Superconductivity: century of quest, discoveries and delusions
Prof. Andrey Varlamov
Institute of Superconductivity and Innovative Materials - SPIN - CNR
ABSTRACT:
The lecture is devoted to discussion of one of the most bright and unusual discoveries
of XX century Physics: superconductivity. First we discuss the story of discovery of
this phenomenon, hopes and delusions followed it, speak about a long half-century of
the search for new superconductors and accumulation of the experimental facts. Then
we pass to the remarkable phenomenological theory of superconductivity created by
Russian physicists Vitaly Ginzburg and Lev Landau. In those times when this theory
was developed, the microscopic origin of this quantum phenomenon still could not
be recognized, but even being phenomenological in its nature the Ginzburg-Landau
theory allowed to systemize and predict a lot of superconductor's properties. Basing
on it A.A.Abrikosov discovered soon the fundamentally new class of superconductors:
superconductors of the second type. At the end of this part of lecture I will present the
basic ideas of the microscopic theory of superconductivity, created in 1957 by three
American scientists J.Bardeen, L. Cooper and R.Schriffer.
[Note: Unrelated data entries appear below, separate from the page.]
(* ===== verification/SharedMem.v ===== *)
(** * The shared memory pool

    The module allocates everything it shares between the worker processes from
    a pool of the OSSP mm library ([mm_create], [mm_calloc], [mm_realloc],
    [mm_free]), which is not part of the repository.  The library is a parameter
    of the model: the class [MM] holds its operations and [MMLaws] what its
    documentation promises of them.  [bump_mm] is a concrete pool with a fixed
    number of blocks, used to run the model. *)
From S2P Require Import Prelude.

(** Addresses of blocks; [None] is NULL. *)
Abbreviation addr := positive.
Abbreviation ptr := (option addr).

(** sizeof of the structures on the LP64 targets. *)
Definition sizeof_map_node : Z := 80.
Definition sizeof_data_node : Z := 80.
Definition sizeof_core_data : Z := 32.
Definition sizeof_server_status : Z := 24.
Definition sizeof_StrMap : Z := 24.
Definition sizeof_Bucket : Z := 16.
Definition sizeof_Pair : Z := 16.

Class MM := {
  mm : Type;
  (** [NLA_MM_CALLOC(mm, size)], a zeroed block or NULL *)
  mm_calloc : mm -> Z -> ptr * mm;
  mm_realloc : mm -> addr -> Z -> ptr * mm;
  mm_free : mm -> ptr -> mm;
}.

Class MMLaws (M : MM) := {
  mm_live : mm -> gset addr;
  calloc_Some m n p m' : mm_calloc m n = (Some p, m') -> (p ∉ mm_live m) /\ mm_live m' = {[p]} ∪ mm_live m;
  calloc_None m n m' : mm_calloc m n = (None, m') -> mm_live m' = mm_live m;
  realloc_Some m p n q m' :
    p ∈ mm_live m -> mm_realloc m p n = (Some q, m') ->
    (q ∉ mm_live m ∖ {[p]}) /\ mm_live m' = {[q]} ∪ (mm_live m ∖ {[p]});
  realloc_None m p n m' : mm_realloc m p n = (None, m') -> mm_live m' = mm_live m;
  free_Some m p : mm_live (mm_free m (Some p)) = mm_live m ∖ {[p]};
  free_None m : mm_live (mm_free m None) = mm_live m;
}.

(** The next [n] allocations of [size] bytes succeed. *)
Fixpoint mm_room {M : MM} (n : nat) (size : Z) (m : mm) : bool :=
  match n with
  | O => true
  | S n' => match mm_calloc m size with
            | (Some _, m') => mm_room n' size m'
            | (None, _) => false
            end
  end.

Lemma mm_room_S {M : MM} n size m :
  mm_room (S n) size m = true ->
  exists p m', mm_calloc m size = (Some p, m') /\ mm_room n size m' = true.
Proof. simpl. destruct (mm_calloc m size) as [[p|] m'] eqn:E; [eauto|done]. Qed.

Lemma mm_room_le {M : MM} n n' size m :
  (n <= n')%nat -> mm_room n' size m = true -> mm_room n size m = true.
Proof.
  revert n' m. induction n as [|n IH]; intros [|n'] m Hle; simpl; try done; [lia|].
  destruct (mm_calloc m size) as [[p|] m']; [|done]. apply IH. lia.
Qed.

(** The allocations among the next [n] calls to the pool succeed, whatever their
    sizes up to [limit]. *)
Fixpoint plenty {M : MM} (n : nat) (limit : Z) (m : mm) : Prop :=
  match n with
  | O => True
  | S n' =>
      (forall size, 0 < size <= limit ->
         exists p m', mm_calloc m size = (Some p, m') /\ plenty n' limit m') /\
      (forall q size, 0 < size <= limit ->
         exists p m', mm_realloc m q size = (Some p, m') /\ plenty n' limit m') /\
      (forall q, plenty n' limit (mm_free m q))
  end.

Lemma plenty_S {M : MM} n limit m : plenty (S n) limit m -> plenty n limit m.
Proof.
  revert m. induction n as [|n IH]; intros m; [done|]. intros (Hc & Hr & Hf). split; [|split].
  - intros size Hs. destruct (Hc size Hs) as (p & m' & E & H). exists p, m'. split; [done|]. by apply IH.
  - intros q size Hs. destruct (Hr q size Hs) as (p & m' & E & H). exists p, m'. split; [done|]. by apply IH.
  - intros q. by apply IH, Hf.
Qed.

Lemma plenty_le {M : MM} n n' limit m : (n <= n')%nat -> plenty n' limit m -> plenty n limit m.
Proof. induction 1; [done|]. intros ?%plenty_S. auto. Qed.

Lemma plenty_room {M : MM} n limit size m :
  0 < size <= limit -> plenty n limit m -> mm_room n size m = true.
Proof.
  intros Hs. revert m. induction n as [|n IH]; intros m; [done|]. intros [Hc _]. simpl.
  destruct (Hc size Hs) as (p & m' & -> & H). by apply IH.
Qed.

(** ** A concrete pool: blocks are numbered, [bump_left] remain. *)
Record bump := { bump_next : addr; bump_left : nat; bump_set : gset addr }.

Definition bump_calloc (b : bump) (n : Z) : ptr * bump :=
  match bump_left b with
  | O => (None, b)
  | S k => (Some (bump_next b),
            {| bump_next := Pos.succ (bump_next b); bump_left := k;
               bump_set := {[bump_next b]} ∪ bump_set b |})
  end.

Definition bump_free (b : bump) (p : ptr) : bump :=
  match p with
  | None => b
  | Some p => {| bump_next := bump_next b; bump_left := bump_left b; bump_set := bump_set b ∖ {[p]} |}
  end.

Definition bump_start (n : nat) : bump := {| bump_next := 1; bump_left := n; bump_set := ∅ |}.

#[export] Instance bump_mm : MM := {
  mm := bump;
  mm_calloc := bump_calloc;
  mm_realloc b p n :=
    match bump_calloc b n with
    | (Some q, b') => (Some q, bump_free b' (Some p))
    | (None, b') => (None, b')
    end;
  mm_free := bump_free;
}.

(** The bump pool never hands out an address again, so a live set capped by
    [bump_next] obeys the laws. *)
Definition bump_live (b : bump) : gset addr :=
  filter (fun p => (p < bump_next b)%positive) (bump_set b).

#[export] Instance bump_laws : MMLaws bump_mm.
Proof.
  refine {| mm_live := (bump_live : @mm bump_mm -> gset addr) |}.
  - intros m n p m' H. simpl in H. unfold bump_calloc in H. destruct (bump_left m); [done|].
    injection H as <- <-. unfold bump_live. split.
    + intros [? _]%elem_of_filter. lia.
    + apply set_eq. intros q. simpl. rewrite elem_of_filter, !elem_of_union, elem_of_singleton, elem_of_filter.
      split; [intros [? [?|?]]; auto|intros [->|[? ?]]; split; auto; lia].
      destruct (decide (q = bump_next m)); [by left|]. right. split; [lia|done].
  - intros m n m' H. simpl in H. unfold bump_calloc in H. by destruct (bump_left m); [injection H as <-|].
  - intros m p n q m' Hp H. simpl in H. unfold bump_calloc in H. destruct (bump_left m); [done|].
    injection H as <- <-. unfold bump_live in *. simpl.
    apply elem_of_filter in Hp as [Hp _]. split.
    + intros [[? _]%elem_of_filter _]%elem_of_difference. lia.
    + apply set_eq. intros r. rewrite elem_of_filter, !elem_of_difference, elem_of_union, !elem_of_singleton.
      rewrite elem_of_union, elem_of_difference, elem_of_filter, !elem_of_singleton.
      split; [intros [? [[?|?] ?]]; auto|].
      * destruct (decide (r = bump_next m)); [by left|]. right. repeat split; auto; lia.
      * intros [->|[[? ?] ?]]; repeat split; auto; lia.
  - intros m p n m' H. simpl in H. unfold bump_calloc in H. by destruct (bump_left m); [injection H as <-|].
  - intros m p. simpl. unfold bump_live. simpl. apply set_eq. intros r.
    rewrite elem_of_filter, !elem_of_difference, elem_of_filter. tauto.
  - done.
Defined.

Lemma bump_plenty n limit b : (n <= bump_left b)%nat -> @plenty bump_mm n limit b.
Proof.
  revert b. induction n as [|n IH]; intros b Hn; [done|].
  split; [|split].
  1-2: intros; simpl; unfold bump_calloc; destruct (bump_left b) as [|k] eqn:E; [lia|];
    eexists _, _; (split; [done|]); apply IH; simpl; lia.
  intros [q|]; apply IH; simpl; lia.
Qed.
This, first period of studies of superconductivity was superseded by the second one:
the period of the chase for high critical temperatures and magnetic fields, proposals of
the theoretical concepts for alternative to the BCS mechanisms of superconductivity
and development first practical applications. At the same time English physicist Brian
Josephson predicted the phenomenon of a weak superconductivity, which opened the new
fields of applicability of superconductivity.
The third period in development of superconductivity started in 1986 with the discovery
by Swiss scientists Alex Muller and George Bednortz of the new class of oxide
superconductors which critical temperatures in short time overcame crucial for practical
applications the “nitrogen limit”- 77 K. The author tells about this last, fascinating,
period being its immediate participant.